+++ Source material +++

Lemma reg_alloc_spec :
  exists b, __reg_op ws pos order REG_OP_ALLOC = Some (0, b) /\ words_ok b /\
    length b = length ws /\ (forall p, 0 <= p -> btest b p = btest ws p || in_region p).
Proof using All.
  destruct region_size as [Es Hn]. pose proof region_mask as Hmask. cbv zeta in Hmask.
  unfold __reg_op. rewrite Es. change BITS_PER_LONG with 32. fold nl. rewrite Hmask.
  destruct (region_update Z.lor orb _ eq_refl) as (b & E & B).
  - intros. apply is_u32_lor; [done|]. apply is_u32_shl32.
  - intros. apply Z.lor_spec.
  - apply orb_false_r.
  - unfold index in E. rewrite E. simpl. eauto.
Qed.

Lemma reg_release_spec :
  exists b, __reg_op ws pos order REG_OP_RELEASE = Some (0, b) /\ words_ok b /\
    length b = length ws /\ (forall p, 0 <= p -> btest b p = btest ws p && negb (in_region p)).
Proof using All.
  destruct region_size as [Es Hn]. pose proof region_mask as Hmask. cbv zeta in Hmask.
  unfold __reg_op. rewrite Es. change BITS_PER_LONG with 32. fold nl. rewrite Hmask.
  destruct (region_update (fun w m => Z.land w (not32 m)) (fun b r => b && negb r) _ eq_refl)
    as (b & E & B).
  - intros. apply is_u32_land_l; [done|]. apply is_u32_not32.
  - intros. by apply andnot_testbit.
  - apply andb_true_r.
  - unfold index in E. rewrite E. simpl. eauto.
Qed.

End region.

(** All bits of the region at [pos] are clear. *)
Definition region_free (ws : list Z) (order pos : Z) : Prop :=
  forall p, pos <= p < pos + 2 ^ order -> btest ws p = false.

(** Candidate positions of a region in a bitmap of [bits] bits. *)
Definition region_at (bits order pos : Z) : Prop :=
  0 <= pos /\ pos mod 2 ^ order = 0 /\ pos + 2 ^ order <= bits.

Lemma next_aligned pos bits k :
  0 < k -> 0 <= pos < bits -> pos mod k = 0 -> bits mod k = 0 -> pos + k <= bits.
Proof.
  intros Hk Hp H1 H2. apply Z.mod_divide in H1 as [a ->]; [|lia].
  apply Z.mod_divide in H2 as [b ->]; [|lia].
  assert (a < b) by (apply Z.mul_lt_mono_pos_r with k; lia).
  replace (a * k + k) with ((a + 1) * k) by ring. apply Z.mul_le_mono_nonneg_r; lia.
Qed.

Lemma find_free_region_spec ws bits order :
  words_ok ws -> 0 <= order <= 30 -> 0 <= bits <= nbits ws -> bits <= INT_MAX ->
  bits mod 2 ^ order = 0 ->
  exists r b, bitmap_find_free_region ws bits order = Some (r, b) /\ words_ok b /\
    length b = length ws /\
    ((r = - ENOMEM /\ b = ws /\ forall q, region_at bits order q -> ~ region_free ws order q) \/
     (region_at bits order r /\ region_free ws order r /\
      (forall q, region_at bits order q -> q < r -> ~ region_free ws order q) /\
      (forall p, 0 <= p -> btest b p = btest ws p || in_region r order p))).
Proof.
  intros Hok Ho Hb Hmax Hmod. destruct (region_size order Ho) as [Es Hn].
  unfold bitmap_find_free_region. rewrite Es.
  match goal with |- context [loop ?n ?body ?st] =>
    destruct (loop_total body
      (fun pos => 0 <= pos <= bits /\ pos mod 2 ^ order = 0 /\
         forall q, region_at bits order q -> q < pos -> ~ region_free ws order q)
      (fun r => exists pos, r = Some pos /\ 0 <= pos <= bits /\ pos mod 2 ^ order = 0 /\
         (forall q, region_at bits order q -> q < pos -> ~ region_free ws order q) /\
         (pos < bits -> region_free ws order pos))
      (fun pos => Z.to_nat (bits - pos))) with (fuel := n) (s := st)
      as (r & -> & pos & -> & P1 & P2 & P3 & P4) end.
  - intros pos (P1 & P2 & P3). destruct (Z.ltb_spec pos bits) as [Hlt|Hge].
    2:{ exists pos. split_and!; [done|lia|lia|done|done|lia]. }
    pose proof (next_aligned pos bits (2 ^ order) ltac:(lia) ltac:(lia) P2 Hmod).
    destruct (reg_isfree_spec ws Hok pos order Ho ltac:(lia) P2 ltac:(lia)) as (f & -> & [[[= ->] Hf]|[[= ->] Hf]]);
      cbn [Z.eqb negb].
    + exists pos. split_and!; [done|lia|lia|done|done|done].
    + rewrite s32_small by (unfold is_s32; lia). split; [|lia]. split_and!; [lia|lia| |].
      * rewrite <- Zplus_mod_idemp_l, P2, Z.add_0_l. apply Z_mod_same_full.
      * intros q Hq Hlt'. destruct (Z.lt_ge_cases q pos); [by apply P3|].
        destruct Hq as (Q1 & Q2 & Q3). replace q with pos; [done|].
        destruct (Z.eq_dec pos q); [done|].
        pose proof (next_aligned pos q (2 ^ order) ltac:(lia) ltac:(lia) P2 Q2). lia.
  - split_and!; [lia|lia|apply Z.mod_0_l; lia|]. intros q (Q1 & _) Hq. lia.
  - lia.
  - simpl. destruct (Z.eqb_spec pos bits) as [->|Hne].
    + exists (- ENOMEM), ws. split_and!; [done|done|done|]. left. split_and!; [done|done|].
      intros q Hq. apply P3; [done|]. destruct Hq as (? & ? & ?). lia.
    + pose proof (next_aligned pos bits (2 ^ order) ltac:(lia) ltac:(lia) P2 Hmod).
      destruct (reg_alloc_spec ws Hok pos order Ho ltac:(lia) P2 ltac:(lia)) as (b & -> & B1 & B2 & B3).
      simpl. exists pos, b. split_and!; [done|done|done|]. right.
      split_and!; [split_and!; lia|apply P4; lia|done|done].
Qed.

(** ** Properties *)

(** What a two-operand operation leaves in its destination. *)
Definition sets_bits (o : option (list Z)) (dst : list Z) (bits : Z) (f : Z -> bool) : Prop :=
  exists d, o = Some d /\ words_ok d /\ length d = length dst /\
    forall i, 0 <= i < bits -> btest d i = f i.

+++

● **Assignment**: Gather each line in the data that holds the string "simpl".

● **Output for this task**:
  - unfold index in E. rewrite E. simpl. eauto.
  - unfold index in E. rewrite E. simpl. eauto.
  - simpl. destruct (Z.eqb_spec pos bits) as [->|Hne].
      simpl. exists pos, b. split_and!; [done|done|done|]. right.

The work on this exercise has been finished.